- [DATA EXTRACTS]:
#####
Definition isFulfilled (i : input) : bool :=
  match i with settle None => true | _ => false end.

Definition notStopped (e : event) : bool := negb (isStoppedEvent e).

Definition finished (t : task) : bool :=
  match t with Awaiting _ => false | Resolved | Rejected _ => true end.

End TradeIngestion.

(** ** server.ts: the services as [createServer] wires them *)

Module Server.

Import TradeIngestion.

#[export] Instance generatorImpl (rng : nat -> Q)
  : TradeGeneratorService TradeGenerator.TradeGeneratorServiceImpl := {|
  generateBatch := TradeGenerator.generateBatch rng;
  getTotalTrades := TradeGenerator.getTotalTrades;
  getRecommendedBatchSize := TradeGenerator.getRecommendedBatchSize
|}.

#[export] Instance repositoryImpl : InfluxDBRepository InfluxDB.InfluxDBRepositoryImpl := {|
  writeTrades := InfluxDB.writeTrades
|}.

Definition createServices (rng : nat -> Q)
    (tradeGeneration : TradeGenerator.TradeGenerationConfig)
    (influxDB : InfluxDB.InfluxDBConfig)
  : service TradeGenerator.TradeGeneratorServiceImpl InfluxDB.InfluxDBRepositoryImpl :=
  let tradeGenerator :=
    TradeGenerator.createTradeGeneratorService rng tradeGeneration 0 in
  let influxDBRepository := InfluxDB.createInfluxDBRepository influxDB in
  createTradeIngestionService tradeGenerator influxDBRepository.

End Server.

(** ** api/routes.ts: the status tracker and the start and stop routes *)

Module Routes.

Import TradeIngestion.

(** The status strings; [failed] stands for ['error']. *)
Inductive Status : Type := idle | running | completed | failed.

Record StatusResponse : Type := mkStatus {
  status : Status;
  statusProgress : option ProgressData;
  statusError : option string
}.

(** The listeners registered on [progress], [complete] and [error];
    nothing listens to [stopped]. *)
Definition listen (currentStatus : StatusResponse) (e : event) : StatusResponse :=
  match e with
  | progress d =>
      mkStatus running
        (Some (mkProgressData (processed d) (total d) (percentage d) (elapsedMs d)
                 (estimatedRemainingMs d) (tradesPerSecond d)))
        None
  | complete d =>
      mkStatus completed
        (Some (mkProgressData (processed d) (total d) (of_Z 100) (elapsedMs d)
                 (of_Z 0) (tradesPerSecond d)))
        None
  | error (Error message) => mkStatus failed None (Some message)
  | stopped => currentStatus
  end.

Inductive reply : Type := Reply (code : Z) (body : string).

Section Handlers.

Context {G R : Type} `{TradeGeneratorService G} `{InfluxDBRepository R}.
Variable now : nat -> Z.

(** What [registerRoutes] closes over: the tracked status, the
    service, and the promises of the runs started so far. *)
Record app : Type := mkApp {
  currentStatus : StatusResponse;
  tradeIngestionService : service G R;
  runs : list task
}.

(** The events a call of the service has added, passed to the
    listeners in order. *)
Definition deliver (before after : service G R) (currentStatus : StatusResponse)
  : StatusResponse :=
  fold_left listen
    (drop (length (events (trace before))) (events (trace after)))
    currentStatus.

(** [POST /api/start] *)
Definition postStart (a : app) : reply * app :=
  match status (currentStatus a) with
  | running => (Reply 409 "Trade ingestion is already running", a)
  | _ =>
      let currentStatus := mkStatus running None None in
      let (w, t) := startIngestion now (tradeIngestionService a) in
      (Reply 202 "Trade ingestion started",
       mkApp (deliver (tradeIngestionService a) w currentStatus) w (runs a ++ [t]))
  end.

(** [POST /api/stop] *)
Definition postStop (a : app) : reply * app :=
  match status (currentStatus a) with
  | running =>
      let w := stopIngestion (tradeIngestionService a) in
      (Reply 200 "Trade ingestion stopped",
       mkApp (deliver (tradeIngestionService a) w (currentStatus a)) w (runs a))
  | _ => (Reply 409 "Trade ingestion is not running", a)
  end.

End Handlers.

End Routes.

(** ** api/routes.ts: requests and settlements in the order they arrive *)

Module Requests.

Import TradeIngestion Routes.

Section Requests.

Context {G R : Type} `{TradeGeneratorService G} `{InfluxDBRepository R}.
Variable now : nat -> Z.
#####
- [WHAT YOU WILL DO]: From the listing above, extract every line exactly as it stands.

- [YOUR SOLUTION]:
Definition isFulfilled (i : input) : bool :=
  match i with settle None => true | _ => false end.

Definition notStopped (e : event) : bool := negb (isStoppedEvent e).

Definition finished (t : task) : bool :=
  match t with Awaiting _ => false | Resolved | Rejected _ => true end.

End TradeIngestion.

(** ** server.ts: the services as [createServer] wires them *)

Module Server.

Import TradeIngestion.

#[export] Instance generatorImpl (rng : nat -> Q)
  : TradeGeneratorService TradeGenerator.TradeGeneratorServiceImpl := {|
  generateBatch := TradeGenerator.generateBatch rng;
  getTotalTrades := TradeGenerator.getTotalTrades;
  getRecommendedBatchSize := TradeGenerator.getRecommendedBatchSize
|}.

#[export] Instance repositoryImpl : InfluxDBRepository InfluxDB.InfluxDBRepositoryImpl := {|
  writeTrades := InfluxDB.writeTrades
|}.

Definition createServices (rng : nat -> Q)
    (tradeGeneration : TradeGenerator.TradeGenerationConfig)
    (influxDB : InfluxDB.InfluxDBConfig)
  : service TradeGenerator.TradeGeneratorServiceImpl InfluxDB.InfluxDBRepositoryImpl :=
  let tradeGenerator :=
    TradeGenerator.createTradeGeneratorService rng tradeGeneration 0 in
  let influxDBRepository := InfluxDB.createInfluxDBRepository influxDB in
  createTradeIngestionService tradeGenerator influxDBRepository.

End Server.

(** ** api/routes.ts: the status tracker and the start and stop routes *)

Module Routes.

Import TradeIngestion.

(** The status strings; [failed] stands for ['error']. *)
Inductive Status : Type := idle | running | completed | failed.

Record StatusResponse : Type := mkStatus {
  status : Status;
  statusProgress : option ProgressData;
  statusError : option string
}.

(** The listeners registered on [progress], [complete] and [error];
    nothing listens to [stopped]. *)
Definition listen (currentStatus : StatusResponse) (e : event) : StatusResponse :=
  match e with
  | progress d =>
      mkStatus running
        (Some (mkProgressData (processed d) (total d) (percentage d) (elapsedMs d)
                 (estimatedRemainingMs d) (tradesPerSecond d)))
        None
  | complete d =>
      mkStatus completed
        (Some (mkProgressData (processed d) (total d) (of_Z 100) (elapsedMs d)
                 (of_Z 0) (tradesPerSecond d)))
        None
  | error (Error message) => mkStatus failed None (Some message)
  | stopped => currentStatus
  end.

Inductive reply : Type := Reply (code : Z) (body : string).

Section Handlers.

Context {G R : Type} `{TradeGeneratorService G} `{InfluxDBRepository R}.
Variable now : nat -> Z.

(** What [registerRoutes] closes over: the tracked status, the
    service, and the promises of the runs started so far. *)
Record app : Type := mkApp {
  currentStatus : StatusResponse;
  tradeIngestionService : service G R;
  runs : list task
}.

(** The events a call of the service has added, passed to the
    listeners in order. *)
Definition deliver (before after : service G R) (currentStatus : StatusResponse)
  : StatusResponse :=
  fold_left listen
    (drop (length (events (trace before))) (events (trace after)))
    currentStatus.

(** [POST /api/start] *)
Definition postStart (a : app) : reply * app :=
  match status (currentStatus a) with
  | running => (Reply 409 "Trade ingestion is already running", a)
  | _ =>
      let currentStatus := mkStatus running None None in
      let (w, t) := startIngestion now (tradeIngestionService a) in
      (Reply 202 "Trade ingestion started",
       mkApp (deliver (tradeIngestionService a) w currentStatus) w (runs a ++ [t]))
  end.

(** [POST /api/stop] *)
Definition postStop (a : app) : reply * app :=
  match status (currentStatus a) with
  | running =>
      let w := stopIngestion (tradeIngestionService a) in
      (Reply 200 "Trade ingestion stopped",
       mkApp (deliver (tradeIngestionService a) w (currentStatus a)) w (runs a))
  | _ => (Reply 409 "Trade ingestion is not running", a)
  end.

End Handlers.

End Routes.

(** ** api/routes.ts: requests and settlements in the order they arrive *)

Module Requests.

Import TradeIngestion Routes.

Section Requests.

Context {G R : Type} `{TradeGeneratorService G} `{InfluxDBRepository R}.
Variable now : nat -> Z.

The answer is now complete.